Exchequer revenue collections through the first quarter of the 2020/21financial year have slumped by 15 per cent.
The National Treasury has partly attributed the slump to tax relief measures which it tabulated to cost the government at about Sh65 billion since April.
Lower revenues accompanied by greater spending by government has implied greater borrowing worsening an already dire debt crisis.
While Kenya’s debt remains sustainable, the International Monetary Fund (IMF) and the World Bank have raised questions on rising debt risks.
Kenya’s stock of public debt is estimated at Sh7.12 trillion and is seen breaching the Sh9.1 trillion red line by June of 2023.
The National Treasury is expected to keep running deficits and will be contracting more debt to meet higher spending requirements with the government expected to anchor growth as the private sector takes a battering.

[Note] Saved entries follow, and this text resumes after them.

(* ===== verification/Journal.v ===== *)
(** * Journal: the command journal and the snapshot files
      (include/dme/journal.hpp, src/journal.cpp)

    Files are byte strings.  The sources write the object representations of
    their structures: little-endian fields at the offsets of the usual 64-bit
    ABIs, padding included.  Padding is a parameter of every definition that
    writes a structure, since its bytes are unspecified in C++.

    A [Stream] is an [std::ofstream]: bytes that reached the file, bytes still
    buffered, and the state bit.  Every stream operation takes the fault the
    operating system may report; a faulty write leaves a prefix. *)
From Stdlib Require Import ZArith Lia.
From stdpp Require Import base numbers gmap strings list.
From S2P Require Import Prelude Types OrderIndex FixedHash OrderBook Engine.
Local Open Scope Z_scope.

(** ** Object representations *)

Fixpoint le (n : nat) (v : Z) : list Z :=
  match n with O => [] | S n => v mod 256 :: le n (v / 256) end.

Fixpoint of_le (bs : list Z) : Z :=
  match bs with [] => 0 | b :: bs => b + 256 * of_le bs end.

Definition field (offset n : nat) (bs : list Z) : list Z := take n (drop offset bs).

(** [Command]: 40 bytes, the four after [reserved] are padding. *)
Definition command_size : nat := 40.
Definition command_bytes (c : Command) (pad : list Z) : list Z :=
  le 8 (c_sequence c) ++
  [command_type_to_u8 (c_type c); side_to_u8 (c_side c); order_type_to_u8 (c_order_type c);
   c_reserved c] ++ pad ++
  le 8 (c_order_id c) ++ le 8 (u64 (c_price c)) ++ le 8 (c_quantity c).

Definition of_byte {A} (f : Z -> option A) (bs : list Z) (offset : nat) : result A :=
  match bs !! offset with
  | None => Fail OutOfBounds
  | Some b => match f b with Some a => Ok a | None => Fail BadEnumerator end
  end.

Definition command_of_bytes (bs : list Z) : result Command :=
  type ← of_byte command_type_of_u8 bs 8;
  side ← of_byte side_of_u8 bs 9;
  order_type ← of_byte order_type_of_u8 bs 10;
  reserved ← of_byte Some bs 11;
  Ok (MkCommand (of_le (field 0 8 bs)) type side order_type reserved (of_le (field 16 8 bs))
        (i64 (of_le (field 24 8 bs))) (of_le (field 32 8 bs))).

(** [RestingOrder]: 40 bytes, the seven after [side] are padding. *)
Definition order_size : nat := 40.
Definition order_bytes (o : RestingOrder) (pad : list Z) : list Z :=
  le 8 (ro_id o) ++ [side_to_u8 (ro_side o)] ++ pad ++ le 8 (u64 (ro_price o)) ++
  le 8 (ro_quantity o) ++ le 8 (ro_priority o).

Definition order_of_bytes (bs : list Z) : result RestingOrder :=
  side ← of_byte side_of_u8 bs 8;
  Ok (MkResting (of_le (field 0 8 bs)) side (i64 (of_le (field 16 8 bs)))
        (of_le (field 24 8 bs)) (of_le (field 32 8 bs))).

(** [FileHeader]: magic, version, record size. *)
Definition header_bytes : nat := 16.
Definition journal_magic : list Z := [68; 77; 69; 74; 78; 76; 49; 0].    (* DMEJNL1 *)
Definition snapshot_magic : list Z := [68; 77; 69; 83; 78; 80; 49; 0].   (* DMESNP1 *)
Definition record_size : nat := 48.

Definition file_header (magic : list Z) (size : nat) : list Z :=
  magic ++ le 4 1 ++ le 4 (Z.of_nat size).

(** The header tests, on the bytes that [read] delivered. *)
Definition header_ok (magic : list Z) (size : nat) (bs : list Z) : bool :=
  bool_decide (field 0 8 bs = magic) && (of_le (field 8 4 bs) =? 1) &&
  (of_le (field 12 4 bs) =? Z.of_nat size).

(** [BookConfig], four 8-byte fields. *)
Definition config_bytes (cfg : BookConfig) : list Z :=
  le 8 (u64 (minimum_price cfg)) ++ le 8 (u64 (maximum_price cfg)) ++ le 8 (u64 (tick_size cfg)) ++
  le 8 (maximum_orders cfg).
Definition config_of_bytes (bs : list Z) : BookConfig :=
  MkConfig (i64 (of_le (field 0 8 bs))) (i64 (of_le (field 8 8 bs))) (i64 (of_le (field 16 8 bs)))
    (of_le (field 24 8 bs)).

(** ** The checksum *)

Definition checksum_step (hash b : Z) : Z := u64 (Z.lxor hash b * 1099511628211).
Definition checksum_bytes (bs : list Z) : Z := fold_left checksum_step bs 1469598103934665603.

(** ** Output streams *)

(** A [std::ofstream]: once it has failed it ignores writes and flushes, and
    what could not be transferred stays in its buffer.  Whether its destructor
    tries to transfer it again is left to the file system: see [sf_close]. *)
Record Stream : Set := MkStream {
  st_file : list Z;      (* in the file *)
  st_buffer : list Z;    (* written to the stream, not known to be in the file *)
  st_good : bool }.

(** [None]: no fault; [Some k]: the operation fails when [k] of the bytes to be
    transferred have reached the file. *)
Abbreviation fault := (option nat).

Definition stream_write (s : Stream) (bs : list Z) (f : fault) : Stream :=
  if st_good s then
    match f with
    | None => MkStream (st_file s) (st_buffer s ++ bs) true
    | Some k => MkStream (st_file s ++ take k (st_buffer s ++ bs)) (st_buffer s ++ bs) false
    end
  else s.

Definition stream_flush (s : Stream) (f : fault) : Stream :=
  if st_good s then
    match f with
    | None => MkStream (st_file s ++ st_buffer s) [] true
    | Some k => MkStream (st_file s ++ take k (st_buffer s)) (st_buffer s) false
    end
  else s.

(** [write_exact]: the stream, and whether it threw. *)
Definition write_exact (s : Stream) (bs : list Z) (f : fault) : Stream * result unit :=
  let s := stream_write s bs f in
  (s, if st_good s then Ok () else Fail RuntimeError).

(** ** [JournalWriter] *)

Record JournalWriter : Set := MkWriter {
  jw_stream : Stream;
  jw_synchronous : bool }.

(** The constructor on the file at [path], if there is one. *)
Definition make_writer (existing : option (list Z)) (synchronous opens : bool) (f flush_fault : fault)
  : result JournalWriter :=
  let content := default [] existing in
  let new_file := bool_decide (content = []) in
  if negb new_file &&
     (negb (header_bytes <=? length content)%nat || negb (header_ok journal_magic record_size content))
  then Fail RuntimeError
  else if negb opens then Fail RuntimeError
  else
    let s := MkStream content [] true in
    if new_file then
      let '(s, r) := write_exact s (file_header journal_magic record_size) f in
      _ ← r;
      Ok (MkWriter (stream_flush s flush_fault) synchronous)
    else Ok (MkWriter s synchronous).

(** The record that [append] builds: [pad] is the padding of the argument,
    over which the checksum is computed, [pad'] that of the record's copy. *)
Definition journal_record (c : Command) (pad pad' : list Z) : list Z :=
  command_bytes c pad' ++ le 8 (checksum_bytes (command_bytes c pad)).

Definition append (w : JournalWriter) (c : Command) (pad pad' : list Z) (f flush_fault : fault)
  : JournalWriter * result unit :=
  let '(s, r) := write_exact (jw_stream w) (journal_record c pad pad') f in
  match r with
  | Ok _ =>
    let s := if jw_synchronous w then stream_flush s flush_fault else s in
    (MkWriter s (jw_synchronous w), Ok ())
  | Fail e => (MkWriter s (jw_synchronous w), Fail e)
  end.

Definition flush (w : JournalWriter) (f : fault) : JournalWriter * result unit :=
  let s := stream_flush (jw_stream w) f in
  (MkWriter s (jw_synchronous w), if st_good s then Ok () else Fail RuntimeError).

(** ** [replay_journal] *)

Record ReplayResult : Set := MkReplay {
  rr_records : Z;
  rr_valid_bytes : Z;
  rr_clean_end : bool }.

Section Replay.
Context {S : Type} (consumer : S -> Command -> result S).

(** The [while]: [rest] is the file from the read position on. *)
Fixpoint replay_loop (fuel : nat) (rest : list Z) (s : S) (r : ReplayResult)
  : result (S * ReplayResult) :=
  match fuel with
  | O => Fail OutOfFuel
  | Datatypes.S fuel =>
    let record := take record_size rest in
    if (length record =? 0)%nat then Ok (s, r)
    else if negb (length record =? record_size)%nat ||
            negb (of_le (field command_size 8 record) =? checksum_bytes (take command_size record))
    then Ok (s, MkReplay (rr_records r) (rr_valid_bytes r) false)
    else
      command ← command_of_bytes (take command_size record);
      s ← consumer s command;
      replay_loop fuel (drop record_size rest) s
        (MkReplay (u64 (rr_records r + 1)) (u64 (rr_valid_bytes r + Z.of_nat record_size))
           (rr_clean_end r))
  end.

Definition replay_journal (existing : option (list Z)) (s : S) : result (S * ReplayResult) :=
  match existing with
  | None => Fail RuntimeError
  | Some content =>
    if negb (header_bytes <=? length content)%nat || negb (header_ok journal_magic record_size content)
    then Fail RuntimeError
    else replay_loop (Datatypes.S (length content)) (drop header_bytes content) s
           (MkReplay 0 (Z.of_nat header_bytes) true)
  end.
End Replay.

(** The consumer of apps/replay.cpp: the events are cleared before each
    command. *)
Definition replay_consumer (b : Engine) (c : Command) : result Engine :=
  '(b, _) ← process b c []; Ok b.

(** The [try] block of apps/replay.cpp on the file it is given: the exit
    status.  It catches every exception. *)
Definition replay_config : BookConfig := MkConfig 1 1000000 1 1000000.
Definition replay_status (b : Engine) (r : ReplayResult) : Z :=
  if rr_clean_end r && (rejected (stats b) =? 0) then 0 else 1.
Definition replay_tool (existing : option (list Z)) : result Z :=
  match (b ← make_book replay_config; replay_journal replay_consumer existing b) with
  | Ok (b, r) => Ok (replay_status b r)
  | Fail (RuntimeError | InvalidArgument | LogicError) => Ok 1
  | Fail e => Fail e
  end.

Abbreviation FileSystem := (gmap string (list Z)).

(** [main]. *)
Definition replay_main (files : FileSystem) (argv : list string) : result Z :=
  match argv with
  | [_; path] => replay_tool (files !! path)
  | _ => Ok 2
  end.

(** ** Snapshots *)

(** [SnapshotHeader], 72 bytes, and the orders after it; [pads] is the padding
    of each element of the vector. *)
Definition snapshot_header_bytes : nat := 72.
Definition orders_bytes (orders : list RestingOrder) (pads : nat -> list Z) : list Z :=
  concat (imap (fun i o => order_bytes o (pads i)) orders).
Definition snapshot_header (b : Engine) (orders : list RestingOrder) (pads : nat -> list Z) : list Z :=
  file_header snapshot_magic order_size ++ config_bytes (config b) ++
  le 8 (last_sequence (stats b)) ++ le 8 (Z.of_nat (length orders)) ++
  le 8 (checksum_bytes (orders_bytes orders pads)).
Definition snapshot_content (b : Engine) (orders : list RestingOrder) (pads : nat -> list Z) : list Z :=
  snapshot_header b orders pads ++ orders_bytes orders pads.

(** What can go wrong: the temporary file cannot be created, a write or the
    flush fails, [rename] throws.  [sf_close] is what the destructor of a
    stream that failed still adds to the temporary file. *)
Record SnapshotFaults : Set := MkSnapshotFaults {
  sf_opens : bool;
  sf_header : fault;
  sf_orders : fault;
  sf_flush : fault;
  sf_close : list Z;
  sf_rename : bool }.
Definition NoFault : SnapshotFaults := MkSnapshotFaults true None None None [] true.

Definition temporary (path : string) : string := (path ++ ".tmp")%string.

(** [std::filesystem::rename] of the temporary file onto the destination. *)
Definition rename (fs : FileSystem) (from to : string) : FileSystem :=
  match fs !! from with Some content => <[to := content]> (delete from fs) | None => fs end.

Definition write_snapshot (fs : FileSystem) (path : string) (b : Engine) (pads : nat -> list Z)
    (f : SnapshotFaults) : FileSystem * result unit :=
  match resting_orders b with
  | Fail e => (fs, Fail e)
  | Ok orders =>
    if negb (sf_opens f) then (fs, Fail RuntimeError)
    else
      let '(s, r) := write_exact (MkStream [] [] true) (snapshot_header b orders pads) (sf_header f) in
      match r with
      | Fail e => (<[temporary path := st_file s ++ sf_close f]> fs, Fail e)
      | Ok _ =>
        let s := match orders with [] => s | _ => stream_write s (orders_bytes orders pads) (sf_orders f) end in
        let s := stream_flush s (sf_flush f) in
        if negb (st_good s) then (<[temporary path := st_file s ++ sf_close f]> fs, Fail RuntimeError)
        else
          let fs := <[temporary path := st_file s]> fs in
          if sf_rename f then (rename fs (temporary path) path, Ok ()) else (fs, Fail RuntimeError)
      end
  end.

(** The vector of [n] orders read at the head of [bs]. *)
Fixpoint read_orders (n : nat) (bs : list Z) : result (list RestingOrder) :=
  match n with
  | O => Ok []
  | S n =>
    order ← order_of_bytes (take order_size bs);
    orders ← read_orders n (drop order_size bs);
    Ok (order :: orders)
  end.

Definition read_snapshot (existing : option (list Z)) : result Engine :=
  match existing with
  | None => Fail RuntimeError
  | Some content =>
    let cfg := config_of_bytes (field 16 32 content) in
    let seq := of_le (field 48 8 content) in
    let count := of_le (field 56 8 content) in
    let checksum := of_le (field 64 8 content) in
    if negb (snapshot_header_bytes <=? length content)%nat ||
       negb (header_ok snapshot_magic order_size content) || (maximum_orders cfg <? count)
    then Fail RuntimeError
    else
      let size := count * Z.of_nat order_size in
      let body := take (Z.to_nat size) (drop snapshot_header_bytes content) in
      if negb (Z.of_nat (length body) =? size) || negb (checksum =? checksum_bytes body)
      then Fail RuntimeError
      else
        orders ← read_orders (Z.to_nat count) body;
        b ← make_book cfg;
        restore b seq orders
  end.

The IMF has however recommended tough rules to Kenya’s access of loans including certain State parastatal reforms and budget cuts.
If effected, budget cuts are likely to end with lower economic prospects for the country as governments hold back against investment to anchor GDP progression The Private sector needs a lot of collaboration and continues to drive the economies in the Africa nations.
Nevertheless, 2021 will present better prospects for Kenyans by far in comparison to 2020.